内定辞退を防ぐために 企業こそありのままで接する「RJP理論」とは

    学生の間で「内定辞退セット」なるものが流行しているそうです。文字通り、内定辞退を円滑に進めるためのツールです。

    企業としては内定辞退は避けたいものですが、少子化を背景にした学生側の売り手市場が続く以上、課題として残り続けることでしょう。

    そこで今回は、内定辞退の実態と、その防止のために注目されつつある「RJP理論」についてご紹介したいと思います。

    「内定辞退セット」が人気に


    数年前の話ですが、文具店などで「内定辞退セット」が人気になっている、という新聞記事がありました*1。
    「内定辞退セット」とは日本法令が売り出したもので、企業に送る内定辞退の手紙を、例文が書かれた下書きをなぞるだけで作成できるというものです。

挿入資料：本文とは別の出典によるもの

Lemma inv_check p w i r : inv p → p_workers p !! w = Some (Checking i) → verified i r →
  inv (p <| p_workers ::= <[w := Reporting i]> |> <| p_errors ::= <[i := r]> |>).
Proof.
  intros [] Hw Hv. assert (Hi : (i < length (p_errors p))%nat) by (rewrite iv_errors0; by eapply iv_checking0).
  assert (Hst : ∀ j, stored p j → stored (p <| p_workers ::= <[w := Reporting i]> |> <| p_errors ::= <[i := r]> |>) j) by (intros j; by eapply (stored_write p _ i r j)).
  split; cbn; try done.
  - by rewrite length_insert.
  - by rewrite length_insert.
  - intros v j Hj. apply insert_cases in Hj as [[_ ?]|[_ Hj]]; [done|by eauto].
  - intros v j Hj. apply insert_cases in Hj as [[-> [= ->]]|[_ Hj]]; [|by eauto].
    exists r. split; [by apply list_lookup_insert_eq|done].
  - by eauto.
  - by eauto.
  - intros j Hj. destruct (iv_held0 j Hj) as [[v Hv']|H]; [left|by right]. cbn. destruct (decide (v = w)) as [->|Hne].
    + exists w. right. rewrite Hw in Hv'. destruct Hv' as [[= ->]|?]; [|done]. apply list_lookup_insert_eq. by eapply lookup_lt_Some.
    + exists v. by rewrite !list_lookup_insert_ne by done.
Qed.

Lemma inv_report p w i : inv p → p_workers p !! w = Some (Reporting i) → inv (p <| p_workers ::= <[w := Waiting]> |> <| p_done ::= λ l, l ++ [i] |>).
Proof.
  intros [] Hw. split; cbn; try done.
  - by rewrite length_insert.
  - intros v j Hj. apply insert_cases in Hj as [[_ ?]|[_ Hj]]; [done|by eauto].
  - intros v j Hj. apply insert_cases in Hj as [[_ ?]|[_ Hj]]; [done|by eauto].
  - intros j [Hj|Hj%list_elem_of_singleton]%elem_of_app; [by apply iv_done0|subst j; by eapply iv_reporting0].
  - intros j Hj. destruct (iv_held0 j Hj) as [[v Hv']|[H|H]]; cbn.
    + destruct (decide (v = w)) as [->|Hne]; [|left; exists v; cbn; by rewrite !list_lookup_insert_ne by done].
      rewrite Hw in Hv'. destruct Hv' as [?|[= ->]]; [done|]. right. left. cbn. apply elem_of_app. right. by left.
    + right. left. cbn. apply elem_of_app. by left.
    + by right; right.
Qed.
Lemma chunk_all_speakable (chunks : list str) :
  forall k,
    speakable (concat (snd (chunk_all k chunks)))
    ++ speakable (text_buffer (fst (chunk_all k chunks)))
    = speakable (text_buffer k) ++ speakable (concat chunks).
Proof.
  induction chunks as [|chunk rest IH]; intros k; simpl.
  - now rewrite app_nil_r.
  - pose proof (chunk_step_speakable k chunk) as Hs.
    destruct (chunk_step k chunk) as [k1 out1].
    specialize (IH k1).
    destruct (chunk_all k1 rest) as [k2 out2]. simpl in *.
    rewrite concat_app, !speakable_app, <- app_assoc, IH.
    now rewrite app_assoc, Hs, speakable_app, app_assoc.
Qed.

(** X6: the chunks queued for a stream that ends normally hold, in
    order, every character of the response that is not white space, each
    once: chunking loses and repeats nothing but white space. *)
Theorem X6_chunks_keep_text (chunks : list str) :
  speakable (concat (snd (chunk_stream chunks))) = speakable (concat chunks).
Proof.
  unfold chunk_stream.
  pose proof (chunk_all_speakable chunks chunker_init) as H.
  destruct (chunk_all chunker_init chunks) as [k1 out1].
  unfold chunk_flush. simpl in H.
  destruct (strip (text_buffer k1)) eqn:E; simpl.
  - rewrite app_nil_r, <- H, (speakable_blank _ E). now rewrite app_nil_r.
  - rewrite concat_app, speakable_app. simpl. now rewrite app_nil_r.
Qed.

Lemma chunk_all_counts (chunks : list str) :
  forall k,
    chunks_sent (fst (chunk_all k chunks))
    = chunks_sent k + length (snd (chunk_all k chunks)) /\
    length (snd (chunk_all k chunks)) <= length chunks /\
    (forall c, In c (snd (chunk_all k chunks)) -> strip c <> []).
Proof.
  induction chunks as [|chunk rest IH]; intros k; simpl.
  - repeat split; [lia | lia | intros c []].
  - destruct (chunk_step_shape k chunk) as (n & _ & _ & Hout).
    destruct (chunk_step k chunk) as [k1 out1].
    destruct (IH k1) as (H1 & H2 & H3).
    destruct (chunk_all k1 rest) as [k2 out2]. simpl in *.
    rewrite length_app.
    destruct Hout as [(-> & Hn & _)|(-> & Hs & Hn)]; simpl;
      (split; [lia|]); (split; [lia|]).
    + exact H3.
    + intros c [<-|Hc]; [exact Hs | now apply H3].
Qed.

(** X7: no chunk queued for speech is empty or made of white space
    only, neither in the loop nor at the flush. *)
Theorem X7_chunks_not_blank (chunks : list str) (c : str) :
  In c (snd (chunk_stream chunks)) -> strip c <> [].
Proof.
  unfold chunk_stream.
  destruct (chunk_all_counts chunks chunker_init) as (_ & _ & H3).
  destruct (chunk_all chunker_init chunks) as [k1 out1].
  unfold chunk_flush.
  destruct (strip (text_buffer k1)) eqn:E; simpl in *.
  - rewrite app_nil_r. apply H3.
  - intros Hin. apply in_app_or in Hin as [Hin|[<-|[]]]; [now apply H3|].
    congruence.
Qed.
(** Runs the allocations, reads and writes of [computeControlPointDelta] and
    [moveLocation] on a store. *)
Ltac run_store :=
  unfold moveLocation, computeControlPointDelta, newGlobePoint,
    Vec3M.subtract, Vec3M.add, Vec3M.new, Vec3M.wr, Vec3M.rd,
    mbind, State_bind, mret, State_ret;
  cbn beta iota zeta;
  repeat first
    [ rewrite length_insert
    | rewrite length_app
    | rewrite insert_new
    | rewrite insert_new0
    | rewrite lookup_new
    | rewrite lookup_new0
    | rewrite <- app_assoc
    | rewrite <- Nat.add_assoc
    | progress cbn [app length list_insert insert lookup list_lookup default
                    from_option id Nat.add] ].

(** The returned object is new and holds the difference; the second point
    stays behind it in the store. *)
Lemma computeControlPointDelta_run (globe : Globe num) (a b : Position num) s :
  computeControlPointDelta globe a b s
  = (length s,
     s ++ [Vec3M.vsub (surfacePoint globe a) (surfacePoint globe b);
           surfacePoint globe b]).
Proof. run_store. reflexivity. Qed.

Lemma moveLocation_run {Attributes : Type} (globe : Globe num)
    (controlPoint : Placemark num Attributes)
    (terrainPosition previousPosition : Position num) s :
  let delta :=
    Vec3M.vsub (surfacePoint globe previousPosition)
               (surfacePoint globe terrainPosition) in
  let moved := Vec3M.vadd (pointOf globe (position controlPoint)) delta in
  moveLocation globe controlPoint terrainPosition previousPosition s
  = (positionOf globe moved,
     s ++ [delta; surfacePoint globe terrainPosition; moved]).
Proof. intros delta moved. run_store. reflexivity. Qed.
End MoveFacts.

(** X1. [moveLocation] returns the position of the control point's surface
    point displaced by the surface point of [previousPosition] minus the
    surface point of [terrainPosition]: the difference
    [computeControlPointDelta] returns for the arguments in the order
    [moveLocation] passes them. The call changes no [Vec3] object that existed
    before it; it leaves three new ones behind. *)
Theorem moveLocation_moves_marker {num : Type} `{Number num} {Attributes : Type}
    (globe : Globe num) (controlPoint : Placemark num Attributes)
    (terrainPosition previousPosition : Position num) (s : vstore num) :
  (moveLocation globe controlPoint terrainPosition previousPosition s).1
  = positionOf globe
      (Vec3M.vadd (pointOf globe (position controlPoint))
         (Vec3M.vsub (surfacePoint globe previousPosition)
                     (surfacePoint globe terrainPosition)))
  /\ exists temporaries,
       (moveLocation globe controlPoint terrainPosition previousPosition s).2
       = s ++ temporaries
       /\ length temporaries = 3%nat.
Proof.
  rewrite moveLocation_run. simpl. split; [reflexivity|].
  eexists. split; reflexivity.
Qed.

Section MoveReal.
Local Open Scope R_scope.
(** The row of the VALUES list, which [ON CONFLICT] calls EXCLUDED.  The
    schema file and the migration propose the same row. *)
Definition excluded (now : Z) (stats : gmap Z user_stats_row)
    (rows : list transactions_row) (NEW : transactions_row) : user_stats_row :=
  let bet := bet_amount rows NEW in
  let win := win_amount rows NEW in
  let avg := new_avg_multiplier (stats !! tx_user_id NEW) NEW in
  if negb (is_win NEW) then mk_stats 1 0 1 bet 0 0 0 0 now
  else mk_stats 1 1 0 0 win win (coalesce (tx_multiplier NEW) 0) avg now.

End DatabaseSchema.
Import DatabaseSchema.

(** ** fix_user_stats_trigger.sql *)

Module FixUserStatsTrigger.

(** The replacement installed by the migration, transcribed on its own
    from the migration file.  Its declarations and the computation of
    [bet_amount], [win_amount] and [new_avg_multiplier] repeat the schema
    file line for line. *)
Definition update_user_stats_on_transaction (now : Z)
    (stats : gmap Z user_stats_row) (rows : list transactions_row)
    (NEW : transactions_row) : gmap Z user_stats_row :=
  if negb (bool_decide (tx_type NEW ∈ ["game_win"; "game_loss"])) then stats
  else
    let bet := bet_amount rows NEW in
    let win := win_amount rows NEW in
    let current_stats := stats !! tx_user_id NEW in
    let avg := new_avg_multiplier current_stats NEW in
    if negb (is_win NEW) then
      match stats !! tx_user_id NEW with
      | None => <[tx_user_id NEW := mk_stats 1 0 1 bet 0 0 0 0 now]> stats
      | Some s =>
          <[tx_user_id NEW :=
              mk_stats (total_games s + 1) (games_won s) (games_lost s + 1)
                       (total_wagered s + bet) (total_won s) (wagered_balance s)
                       (best_multiplier s) (avg_multiplier s) now]> stats
      end
    else
      match stats !! tx_user_id NEW with
      | None =>
          <[tx_user_id NEW :=
              mk_stats 1 1 0 0 win win (coalesce (tx_multiplier NEW) 0) avg now]> stats
      | Some s =>
          <[tx_user_id NEW :=
              mk_stats (total_games s + 1)
                       (games_won s + 1) (games_lost s)
                       (total_wagered s) (total_won s + win) (wagered_balance s + win)
                       (Z.max (best_multiplier s) (coalesce (tx_multiplier NEW) 0))
                       avg now]> stats
      end.

End FixUserStatsTrigger.

(** ** The promo-code migration *)

Module PromoCodesMigration.

(** The constraint as the migration re-creates it, with
    ['promo_code_bonus'] among the credited kinds. *)
Definition check_valid_transaction_amounts (t : transactions_row) : bool :=
  (bool_decide (tx_type t ∈ ["game_win"; "deposit"; "referral_bonus"; "withdrawal"; "refund";
                             "promo_code_bonus"])
     && (0 <? tx_amount t))
  || (bool_decide (tx_type t ∈ ["game_loss"; "gift_purchase"]) && (tx_amount t <? 0))
  || negb (bool_decide (tx_type t ∈ ["game_win"; "deposit"; "referral_bonus"; "game_loss";
                                     "withdrawal"; "gift_purchase"; "refund";
                                     "promo_code_bonus"])).

Definition check_withdrawal_locked_balance_non_negative (u : users_row) : bool :=
  0 <=? withdrawal_locked_balance u.

(** [unlock_balance_on_deposit]: the new [users] row of the depositor, or
    [None] when the UPDATE inside the function touches no row. *)
Definition unlock_balance_on_deposit (now : Z) (NEW : transactions_row)
    (u : users_row) : option users_row :=
  if bool_decide (tx_type NEW = "deposit") && bool_decide (tx_status NEW = "completed")
     && (0 <? tx_amount NEW)
  then
    if 0 <? withdrawal_locked_balance u
    then Some (update_updated_at_column now
                 (mk_user (balance u)
                          (Z.max 0 (withdrawal_locked_balance u - tx_amount NEW))
                          (users_updated_at u)))
    else None
  else None.

End PromoCodesMigration.

(** ** Statement execution

    One SQL statement runs to completion, row triggers included, or is
    rolled back as a whole: a violated constraint anywhere inside it leaves
    every table as it was.  [None] is the rollback; what it keeps of the
    id sequence is in [rollback] below. *)

Module Engine.

(** Which migrations have been applied on top of the schema file. *)
Record deployment := mk_deployment {
  promo_codes_migration : bool;
  user_stats_fix : bool
}.

Definition require (b : bool) : option unit := if b then Some tt else None.

Definition with_users (db : database) (us : gmap Z users_row) : database :=
  mk_db us (user_stats db) (transactions db) (payment_requests db)
        (game_history db) (transactions_id_seq db).

Definition with_user_stats (db : database) (st : gmap Z user_stats_row) : database :=
  mk_db (users db) st (transactions db) (payment_requests db)
        (game_history db) (transactions_id_seq db).

Definition with_payment_requests (db : database)
    (prs : gmap Z payment_requests_row) : database :=
  mk_db (users db) (user_stats db) (transactions db) prs
        (game_history db) (transactions_id_seq db).

(** *** Row checks *)

Definition users_row_ok (dep : deployment) (u : users_row) : bool :=
  check_positive_balance u && check_max_balance u
  && fits_decimal_12_2 (balance u)
  && (negb (promo_codes_migration dep)
      || PromoCodesMigration.check_withdrawal_locked_balance_non_negative u).

Definition user_stats_row_ok (s : user_stats_row) : bool :=
  check_stats_logical s
  && fits_integer (total_games s) && fits_integer (games_won s)
  && fits_integer (games_lost s)
  && fits_decimal_12_2 (total_wagered s) && fits_decimal_12_2 (total_won s)
  && fits_decimal_12_2 (wagered_balance s)
  && fits_decimal_10_2 (best_multiplier s) && fits_decimal_10_2 (avg_multiplier s).

Definition valid_transaction_amounts (dep : deployment) (t : transactions_row) : bool :=
  if promo_codes_migration dep
  then PromoCodesMigration.check_valid_transaction_amounts t
  else DatabaseSchema.check_valid_transaction_amounts t.

Definition transactions_row_ok (dep : deployment) (db : database)
    (t : transactions_row) : bool :=
  bool_decide (is_Some (users db !! tx_user_id t))        (* REFERENCES users(id) *)
  && fits_decimal_12_2 (tx_amount t) && fits_decimal_12_2 (tx_balance_after t)
  && valid_transaction_amounts dep t
  && check_positive_balance_after t
  && check_valid_multiplier t
  && check_max_transaction_amount t
  && transactions_pkey (transactions db) t
  && idx_unique_user_game_bet (transactions db) t.

Definition payment_requests_row_ok (db : database) (p : payment_requests_row) : bool :=
  bool_decide (is_Some (users db !! pr_user_id p))        (* REFERENCES users(id) *)
  && fits_decimal_12_2 (pr_price p) && fits_decimal_12_2 (pr_price_stars p)
  && check_payment_request_positive_price p
  && check_payment_request_positive_price_stars p
  && check_cancel_reason_valid p
  && check_payment_request_timestamps p.

(** *** UPDATE users SET ... WHERE id = [id]

    [f] computes the SET list; the BEFORE UPDATE trigger stamps
    [updated_at]; the row constraints are checked on the result.  No row
    with that id: nothing to do, the statement succeeds. *)
Definition update_users (dep : deployment) (now : Z) (db : database) (id : Z)
    (f : users_row -> users_row) : option database :=
  match users db !! id with
  | None => Some db
  | Some u =>
      let u' := update_updated_at_column now (f u) in
      _ ← require (users_row_ok dep u');
      Some (with_users db (<[id := u']> (users db)))
  end.

(** *** AFTER INSERT ON transactions *)

Definition trigger_unlock_balance_on_deposit (dep : deployment) (now : Z)
    (db : database) (NEW : transactions_row) : option database :=
  if promo_codes_migration dep
     && bool_decide (tx_type NEW = "deposit") && bool_decide (tx_status NEW = "completed")
  then
    match users db !! tx_user_id NEW with
    | None => Some db
    | Some u =>
        match PromoCodesMigration.unlock_balance_on_deposit now NEW u with
        | None => Some db
        | Some u' =>
            _ ← require (users_row_ok dep u');
            Some (with_users db (<[tx_user_id NEW := u']> (users db)))
        end
    end
  else Some db.

Definition trigger_update_user_stats_on_transaction (dep : deployment) (now : Z)
    (db : database) (NEW : transactions_row) : option database :=
  let stats' :=
    if user_stats_fix dep
    then FixUserStatsTrigger.update_user_stats_on_transaction
           now (user_stats db) (transactions db) NEW
    else DatabaseSchema.update_user_stats_on_transaction
           now (user_stats db) (transactions db) NEW in
  if bool_decide (tx_type NEW ∈ ["game_win"; "game_loss"]) then
    (* the proposed row is converted to the column types and checked
       before the conflict on [user_id] is looked for *)
    _ ← require (user_stats_row_ok
                   (excluded now (user_stats db) (transactions db) NEW));
    s ← stats' !! tx_user_id NEW;
    _ ← require (user_stats_row_ok s);
    Some (with_user_stats db stats')
  else Some (with_user_stats db stats').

    内定辞退を考えている学生の中には「言い出しにくい」「方法がわからない」といった理由が多いことでしょう。それを一気に解決してくれるツールということで人気商品になっているのです。

    24年卒の内定辞退率も60%超えの見込み


    リクルートの就職みらい研究所の調査によると、大学院生を除く24年卒の内定辞退率は、4月1日の段階で既に3割を超えています(図1)。
    この数字は、昨年を上回る高水準のペースとなっています。
    図1 就職内定辞退率
    (出所:「就職プロセス調査(2024年卒)『2023年4月1日時点 内定状況』)リクルート
    https://shushokumirai.recruit.co.jp/wp-content/uploads/2023/04/naitei_24s-20230407.pdf p8

    ※就職内定辞退率=獲得した内定件数に占める辞退件数の比率。

    なお昨年(23年卒)のデータを見れば、卒業時での内定辞退率は65.8%と、驚くべき水準になっています。
    学生にとっては「辞退する企業を選ぶ」作業のほうが大変になっている可能性すらあります。

    学生はなぜ内定を辞退するのか


    では、ここで学生が内定を辞退する理由を探ってみましょう。
    もちろん、体はひとつしかありませんので、複数企業から内定を得ればどこかひとつに絞らなければならないのは当然ですが、見逃してはならないひとつの傾向があります。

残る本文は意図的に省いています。